(** * Scientific-figure QA loop of the image MCP server

    A shallow embedding of the TypeScript sources

    - [types/qa.ts]: check definitions and [getChecksForStyle];
    - [business/scientificQaValidator.ts]: [parseQaResponse],
      [buildReportFromResults], [buildSkippedReport], [buildRetryPatch],
      [validate];
    - [server/mcpServer.ts]: [detectMimeTypeFromMagicBytes],
      [initializeClients], [getExtensionFromImageData] and the generation +
      QA retry loop of [handleGenerateImage];
    - [server/errorHandler.ts]: [wrapWithResultType];
    - [utils/security.ts], [business/fileManager.ts]: the parts the handler
      calls;
    - [utils/config.ts]: [validateConfig] and [getConfig].

    Conventions.  A JavaScript string is a [string] (a sequence of bytes; the
    non-ASCII characters of the sources are kept as their UTF-8 bytes).
    [undefined] is [None].  A [Buffer] is a list of byte values in [Z].
    A JavaScript number that holds a count is a [nat], a time is in [N] or
    [Z]; the score, the only fractional number, is computed on IEEE 754
    doubles (the primitive floats of Rocq) and kept as the rational that
    double is.
    Logging is left out: it does not change any result.  Calls to the outside
    world (the two Gemini back ends, the file system, the clock) are oracle
    functions indexed by the attempt number, and every call is recorded in a
    trace of events. *)

From Stdlib Require Import List String Ascii ZArith QArith Qround Bool Arith Lia.
From Stdlib Require Import DecimalString Qabs Lqa.
From Stdlib Require Floats Uint63.
Import ListNotations.

Set Warnings "-register-all".
Close Scope Q_scope.
Open Scope nat_scope.
Open Scope string_scope.

(** ** Strings *)

Definition dq : string := String "034"%char "".
Definition nl : string := String "010"%char "".

Definition contains (s sub : string) : Prop :=
  exists pre post, s = pre ++ sub ++ post.

Definition ends_with (s suffix : string) : Prop :=
  exists pre, s = pre ++ suffix.

(** [s.includes(sub)] *)
Fixpoint includes (s sub : string) : bool :=
  prefix sub s ||
  match s with
  | EmptyString => false
  | String _ r => includes r sub
  end.

(** [s.startsWith(p)] *)
Definition startsWith (s p : string) : bool := prefix p s.

(** Decimal rendering of a count, as a template literal does. *)
Definition showNat (n : nat) : string :=
  NilZero.string_of_uint (Nat.to_uint n).

Definition showN (n : N) : string :=
  NilZero.string_of_uint (N.to_uint n).

(** ** [types/result.ts] *)

Inductive Result (T E : Type) : Type :=
| Ok (data : T)
| Err (error : E).
Arguments Ok {T E} data.
Arguments Err {T E} error.

(** ** [utils/errors.ts]: the error classes, by their [code] *)

Inductive AppError : Type :=
| InputValidationError (message : string)
| FileOperationError (message : string)
| GeminiAPIError (message : string)
| NetworkError (message : string)
| ConfigError (message : string)
| SecurityError (message : string)
| PlainError (message : string).

(** ** [types/mcp.ts], [types/qa.ts] *)

Inductive FigureStyle : Type :=
| scientific_diagram
| scientific_map
| scientific_chart.

Definition figureStyleName (s : FigureStyle) : string :=
  match s with
  | scientific_diagram => "scientific_diagram"
  | scientific_map => "scientific_map"
  | scientific_chart => "scientific_chart"
  end.

Inductive QaCheckStatus : Type := pass | fail | warning | skipped.
Inductive QaCheckSeverity : Type := hard | soft.

Definition severityName (s : QaCheckSeverity) : string :=
  match s with hard => "hard" | soft => "soft" end.

Record QaCheck : Type := mkQaCheck {
  id : string;
  name : string;
  severity : QaCheckSeverity;
  status : QaCheckStatus;
  detail : option string
}.

Record QaReport : Type := mkQaReport {
  passed : bool;
  score : Q;
  hardFailCount : nat;
  checks : list QaCheck;
  attempts : nat;
  figureStyle : FigureStyle;
  evaluationTimeMs : Z
}.

(** The fields of a definition carry the prefix [def_]: the names [id],
    [name] and [severity] are those of [QaCheck]. *)
Record QaCheckDefinition : Type := mkDef {
  def_id : string;
  def_name : string;
  def_severity : QaCheckSeverity;
  def_instruction : string
}.

Definition COMMON_CHECKS : list QaCheckDefinition :=
  [ mkDef "spelling" "Spelling Accuracy" hard
      "Are there any spelling errors in ANY visible text, labels, or annotations? Check every single word carefully.";
    mkDef "french_accents" "French Accent Marks" hard
      "If the figure contains French text, are all accent marks correct? Check for é, è, ê, ë, à, â, ù, û, ô, î, ï, ç, and other diacritics. Missing or incorrect accents count as failures.";
    mkDef "text_readable" "Text Readability" hard
      "Is ALL text visible, legible, and at a sufficient font size for publication? No text should overlap other text or elements.";
    mkDef "clean_background" "Clean Background" hard
      "Is the background clean white or neutral? There should be no distracting gradients, artistic effects, or decorative elements.";
    mkDef "contrast" "Sufficient Contrast" hard
      "Is there sufficient contrast between text/lines and the background for clear readability? Dark text/lines on light background.";
    mkDef "scientific_terminology" "Scientific Terminology" soft
      "Is the scientific terminology used correctly and consistently throughout the figure?" ].

Definition MAP_CHECKS : list QaCheckDefinition :=
  [ mkDef "scale_bar" "Scale Bar Present" hard
      "Is there a clearly visible scale bar with metric units (m or km)?";
    mkDef "north_arrow" "North Arrow Present" hard
      "Is there a clearly visible north arrow or compass indicator?";
    mkDef "legend_if_needed" "Legend If Needed" soft
      "If there are color-coded regions, symbols, or multiple data layers, is there a legend explaining them?" ].

Definition CHART_CHECKS : list QaCheckDefinition :=
  [ mkDef "axis_labels" "Axis Labels" hard
      "Are BOTH x-axis and y-axis clearly labeled?";
    mkDef "units_present" "Units Present" hard
      "Do axis labels include appropriate SI units (e.g., °C, m, km, W/m², years)?";
    mkDef "legend_if_multiple" "Legend for Multiple Series" hard
      "If there are multiple data series, lines, or bars, is there a legend?";
    mkDef "gridlines" "Grid Lines" soft
      "Are grid lines present if they would help reading values from the chart?" ].
Lemma nb_run_all_faulted root K rel t p d fs :
  _safe_nb_path root rel = Ok p ->
  fs !! p = Some (NotebookFile d) ->
  faulted K t (seq 0 (length (cells d))) (cells d) ->
  serve (V2Main.nb_run_all root K rel t) fs = (Raise NotebookExecutionFailed, fs)
  /\ status_code NotebookExecutionFailed = 500.
Proof.
  intros Hs Hp Hf. split; [|done]. unfold serve, V2Main.nb_run_all.
  rewrite (bind_ok _ _ p (mkWorld fs []) (mkWorld fs [])) by (unfold lift; by rewrite Hs).
  rewrite (bind_ok _ _ _ _ _ (v2_read_stored _ _ _ Hp)).
  erewrite try_except_raise.
  2:{ apply bind_raise. unfold V2Main._execute_notebook. by apply client_faulted. }
  reflexivity.
Qed.

(** X8. In [v2main.py] a fault of the client is not absorbed:
    [nb_run_all] answers with the 500 error and writes nothing, so the
    stored document is what it was. *)
Theorem nb_run_all_propagates_faults root K rel t p d fs :
  _safe_nb_path root rel = Ok p ->
  fs !! p = Some (NotebookFile d) ->
  faulted K t (seq 0 (length (cells d))) (cells d) ->
  serve (V2Main.nb_run_all root K rel t) fs = (Raise NotebookExecutionFailed, fs)
  /\ status_code NotebookExecutionFailed = 500.
Proof.
  intros Hs Hp Hf. split; [|done]. unfold serve, V2Main.nb_run_all.
  rewrite (bind_ok _ _ p (mkWorld fs []) (mkWorld fs [])) by (unfold lift; by rewrite Hs).
  rewrite (bind_ok _ _ _ _ _ (v2_read_stored _ _ _ Hp)).
  erewrite try_except_raise.
  2:{ apply bind_raise. unfold V2Main._execute_notebook. by apply client_faulted. }
  reflexivity.
Qed.

Lemma nb_run_all_propagates_faults_witness :
  serve (V2Main.nb_run_all demo_root echo_kernel "a" 120) (demo_fs late_hang_doc)
    = (Raise NotebookExecutionFailed, demo_fs late_hang_doc).
Proof.
  apply (nb_run_all_propagates_faults demo_root echo_kernel "a" 120 demo_path
           late_hang_doc (demo_fs late_hang_doc)).
  - vm_compute; reflexivity.
  - vm_compute; reflexivity.
  - reflexivity.
Defined.

Lemma nb_run_cell_faulted root K rel idx t p d fs :
  _safe_nb_path root rel = Ok p ->
  fs !! p = Some (NotebookFile d) ->
  0 <= idx < len (cells d) ->
  faulted K t (seq 0 (S (Z.to_nat idx))) (cells d) ->
  serve (V2Main.nb_run_cell root K rel idx t) fs = (Raise CellExecutionFailed, fs).
Proof.
  intros Hs Hp Hidx Hf.
  destruct (nb_run_cell_enter root K rel idx t p d fs Hs Hp Hidx) as (body & handler & -> & -> & ->).
  erewrite try_except_raise.
  2:{ apply bind_raise. unfold V2Main._execute_notebook. by apply client_faulted. }
  reflexivity.
Qed.

(** X9. Likewise [nb_run_cell]: when the client raises while replaying
    the cells up to the target, the route answers with the 500 error
    and the stored document is what it was. *)
Theorem nb_run_cell_propagates_faults root K rel idx t p d fs :
  _safe_nb_path root rel = Ok p ->
  fs !! p = Some (NotebookFile d) ->
  0 <= idx < len (cells d) ->
  faulted K t (seq 0 (S (Z.to_nat idx))) (cells d) ->
  serve (V2Main.nb_run_cell root K rel idx t) fs = (Raise CellExecutionFailed, fs).
Proof.
  intros Hs Hp Hidx Hf.
  destruct (nb_run_cell_enter root K rel idx t p d fs Hs Hp Hidx) as (body & handler & -> & -> & ->).
  erewrite try_except_raise.
  2:{ apply bind_raise. unfold V2Main._execute_notebook. by apply client_faulted. }
  reflexivity.
Qed.

Lemma nb_run_cell_propagates_faults_witness :
  serve (V2Main.nb_run_cell demo_root echo_kernel "a" 1 120) (demo_fs late_hang_doc)
    = (Raise CellExecutionFailed, demo_fs late_hang_doc).
Proof.
  apply (nb_run_cell_propagates_faults demo_root echo_kernel "a" 1 120 demo_path
           late_hang_doc (demo_fs late_hang_doc)).
  - vm_compute; reflexivity.
  - vm_compute; reflexivity.
  - by vm_compute.
  - reflexivity.
Defined.

(** [nb_run_cell] on a stored document, at an index in range, when the
    client returns. *)
Lemma nb_run_cell_stored root K rel idx t p d fs :
  _safe_nb_path root rel = Ok p ->
  fs !! p = Some (NotebookFile d) ->
  0 <= idx < len (cells d) ->
  ~ faulted K t (seq 0 (S (Z.to_nat idx))) (cells d) ->
  let i := Z.to_nat idx in
  let h1 := executed_heap K t (seq 0 (S i)) (cells d) in
  exists c1, h1 !! i = Some c1 /\
    let d' := mkDocument (metadata d) (<[i := merged c1]> h1) in
    serve (V2Main.nb_run_cell root K rel idx t) fs =
    (Ok (mkNbRunCell (V2Main.relative_name root p) idx (merged c1) d'),
     <[p := NotebookFile d']> fs).
Proof.
  intros Hs Hp Hidx Hf i h1.
  assert (Hi : (i < length (cells d))%nat) by (unfold len in Hidx; lia).
  assert (Hlen : length h1 = length (cells d)) by apply executed_heap_length.
  destruct (h1 !! i) as [c1|] eqn:Hc1;
    [|apply lookup_ge_None in Hc1; lia].
  exists c1. split; [done|]. intros d'.
  destruct (nb_run_cell_enter root K rel idx t p d fs Hs Hp Hidx) as (body & handler & -> & -> & ->).
  fold i.
  set (w1 := mkWorld fs h1).
  set (w2 := mkWorld fs (alter (fun c' => with_outputs c' (get_outputs c1)) i h1)).
  set (w3 := mkWorld fs (<[i := merged c1]> h1)).
  set (w4 := mkWorld (<[p := NotebookFile d']> fs) (<[i := merged c1]> h1)).
  assert (El : length (<[i := merged c1]> h1) = length (cells d))
    by (by rewrite length_insert).
  erewrite (try_except_ok _ _
              (mkNbRunCell (V2Main.relative_name root p) idx (merged c1) d') _ w4);
    [reflexivity|].
  rewrite (bind_ok _ _ (mkNotebook (metadata d) (seq 0 (S i))) _ w1)
    by (unfold V2Main._execute_notebook; by rewrite client_returns).
  cbn [nb_cells]. rewrite length_seq. replace (S i - 1)%nat with i by lia.
  rewrite (bind_ok _ _ i w1 w1) by (unfold item; rewrite lookup_seq_lt; [done|lia]).
  rewrite (bind_ok _ _ i w1 w1) by (unfold item; rewrite lookup_seq_lt; [done|lia]).
  rewrite (bind_ok _ _ c1 w1 w1) by (unfold deref; simpl; by rewrite Hc1).
  rewrite (bind_ok _ _ () w1 w2) by done.
  rewrite (bind_ok _ _ (with_outputs c1 (get_outputs c1)) w2 w2)
    by (unfold deref; simpl; by rewrite list_lookup_alter_eq, Hc1).
  rewrite (bind_ok _ _ () w2 w3)
    by (unfold setattr_execution_count, set_heap; simpl;
        by rewrite (merged_spec _ _ _ Hc1)).
  rewrite (bind_ok _ _ () w3 w4).
  2:{ rewrite (v2_write_nb_ok p _ w3)
        by (apply not_below_stored; unfold w3; simpl; eauto).
      unfold set_disk, w3, w4, d'; cbn [heap disk].
      rewrite <- El. by rewrite serialise_all. }
  rewrite (bind_ok _ _ (merged c1) w4 w4)
    by (unfold deref; simpl; rewrite list_lookup_insert_eq; [done|lia]).
  unfold mbind, M_bind, mret, M_ret, snapshot, w4, d'; simpl.
  rewrite <- El. by rewrite serialise_all.
Qed.

(** X10. When the client returns normally the two implementations of the
    single-cell run persist the same file and answer the same cell
    index and the same updated notebook.  The cell [nb_run_cell] of
    [v2main.py] answers is the whole target cell as persisted; its
    source, outputs and execution count are the three fields [run_cell]
    of [backend/notebooks.py] answers.  The path [nb_run_cell] answers
    is the one relative to the notebook directory. *)
Theorem nb_run_cell_agrees root K rel idx t p d fs :
  _safe_nb_path root rel = Ok p ->
  fs !! p = Some (NotebookFile d) ->
  0 <= idx < len (cells d) ->
  ~ faulted K t (seq 0 (S (Z.to_nat idx))) (cells d) ->
  exists resp c fs',
    serve (run_cell root K rel idx t) fs = (Ok resp, fs')
    /\ serve (V2Main.nb_run_cell root K rel idx t) fs
       = (Ok (mkNbRunCell (V2Main.relative_name root p) idx c (resp_notebook resp)), fs')
    /\ resp_cell_index resp = idx
    /\ resp_cell resp = view_of c
    /\ cells (resp_notebook resp) !! Z.to_nat idx = Some c
    /\ fs' = <[p := NotebookFile (resp_notebook resp)]> fs.
Proof.
  intros Hs Hp Hidx Hf.
  destruct (run_cell_stored root K rel idx t p d fs Hs Hp Hidx) as (c1 & Hc1 & Hrun).
  destruct (nb_run_cell_stored root K rel idx t p d fs Hs Hp Hidx Hf) as (c2 & Hc2 & Hrun2).
  cbn zeta in Hrun, Hrun2.
  assert (c2 = c1) as -> by congruence.
  eexists _, (merged c1), _. split; [exact Hrun|].
  cbn [resp_notebook resp_cell_index resp_cell].
  split; [exact Hrun2|]. split; [done|]. split; [by destruct c1|]. split; [|done].
  cbn [cells]. apply list_lookup_insert_eq.
  apply lookup_lt_Some in Hc1. by rewrite executed_heap_length in *.
Qed.

Lemma nb_run_cell_agrees_witness :
  exists resp c fs',
    serve (run_cell demo_root echo_kernel "a" 2 120) (demo_fs fresh_doc) = (Ok resp, fs')
    /\ serve (V2Main.nb_run_cell demo_root echo_kernel "a" 2 120) (demo_fs fresh_doc)
       = (Ok (mkNbRunCell (V2Main.relative_name demo_root demo_path) 2 c
                (resp_notebook resp)), fs')
    /\ resp_cell_index resp = 2
    /\ resp_cell resp = view_of c
    /\ cells (resp_notebook resp) !! Z.to_nat 2 = Some c
    /\ fs' = <[demo_path := NotebookFile (resp_notebook resp)]> (demo_fs fresh_doc).
Proof.
  apply (nb_run_cell_agrees demo_root echo_kernel "a" 2 120 demo_path fresh_doc
           (demo_fs fresh_doc)).
  - vm_compute; reflexivity.
  - vm_compute; reflexivity.
  - by vm_compute.
  - intros H. vm_compute in H. discriminate H.
Defined.

(** [nb_run_all] on a stored document, when the client returns. *)
Lemma nb_run_all_stored root K rel t p d fs :
  _safe_nb_path root rel = Ok p ->
  fs !! p = Some (NotebookFile d) ->
  ~ faulted K t (seq 0 (length (cells d))) (cells d) ->
  let d' := mkDocument (metadata d)
              (executed_heap K t (seq 0 (length (cells d))) (cells d)) in
  serve (V2Main.nb_run_all root K rel t) fs
  = (Ok (mkNbRunAll (V2Main.relative_name root p) d'), <[p := NotebookFile d']> fs).
Proof.
  intros Hs Hp Hf d'.
  set (h1 := executed_heap K t (seq 0 (length (cells d))) (cells d)) in *.
  unfold serve, V2Main.nb_run_all.
  rewrite (bind_ok _ _ p (mkWorld fs []) (mkWorld fs [])) by (unfold lift; by rewrite Hs).
  rewrite (bind_ok _ _ _ _ _ (v2_read_stored _ _ _ Hp)).
  pose proof (executed_heap_length K t (seq 0 (length (cells d))) (cells d)) as E.
  fold h1 in E.
  erewrite (try_except_ok _ _
              (mkNbRunAll (V2Main.relative_name root p) d')
              _ (mkWorld (<[p := NotebookFile d']> fs) h1));
    [reflexivity|].
  rewrite (bind_ok _ _ _ _ _
             (client_returns K t (mkNotebook (metadata d) (seq 0 (length (cells d))))
                (mkWorld fs (cells d)) Hf)).
  cbn [nb_cells heap disk]. fold h1. unfold set_heap; cbn [heap disk].
  rewrite (bind_ok _ _ _ _ _ (v2_write_nb_ok p _ (mkWorld fs h1)
             (not_below_stored fs p (mk_is_Some _ _ Hp)))).
  unfold mbind, M_bind, mret, M_ret, snapshot, set_disk; cbn [heap disk nb_cells nb_metadata].
  unfold d'. by rewrite (serialise_same_length _ _ _ E).
Qed.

> _DIRECTIONS_
Word for word, repeat the data from its first line through the line with "[Z]; the score, the", including both of those lines and no others.

> _RESULT FOR THIS TASK_
(** * Scientific-figure QA loop of the image MCP server

    A shallow embedding of the TypeScript sources

    - [types/qa.ts]: check definitions and [getChecksForStyle];
    - [business/scientificQaValidator.ts]: [parseQaResponse],
      [buildReportFromResults], [buildSkippedReport], [buildRetryPatch],
      [validate];
    - [server/mcpServer.ts]: [detectMimeTypeFromMagicBytes],
      [initializeClients], [getExtensionFromImageData] and the generation +
      QA retry loop of [handleGenerateImage];
    - [server/errorHandler.ts]: [wrapWithResultType];
    - [utils/security.ts], [business/fileManager.ts]: the parts the handler
      calls;
    - [utils/config.ts]: [validateConfig] and [getConfig].

    Conventions.  A JavaScript string is a [string] (a sequence of bytes; the
    non-ASCII characters of the sources are kept as their UTF-8 bytes).
    [undefined] is [None].  A [Buffer] is a list of byte values in [Z].
    A JavaScript number that holds a count is a [nat], a time is in [N] or
    [Z]; the score, the only fractional number, is computed on IEEE 754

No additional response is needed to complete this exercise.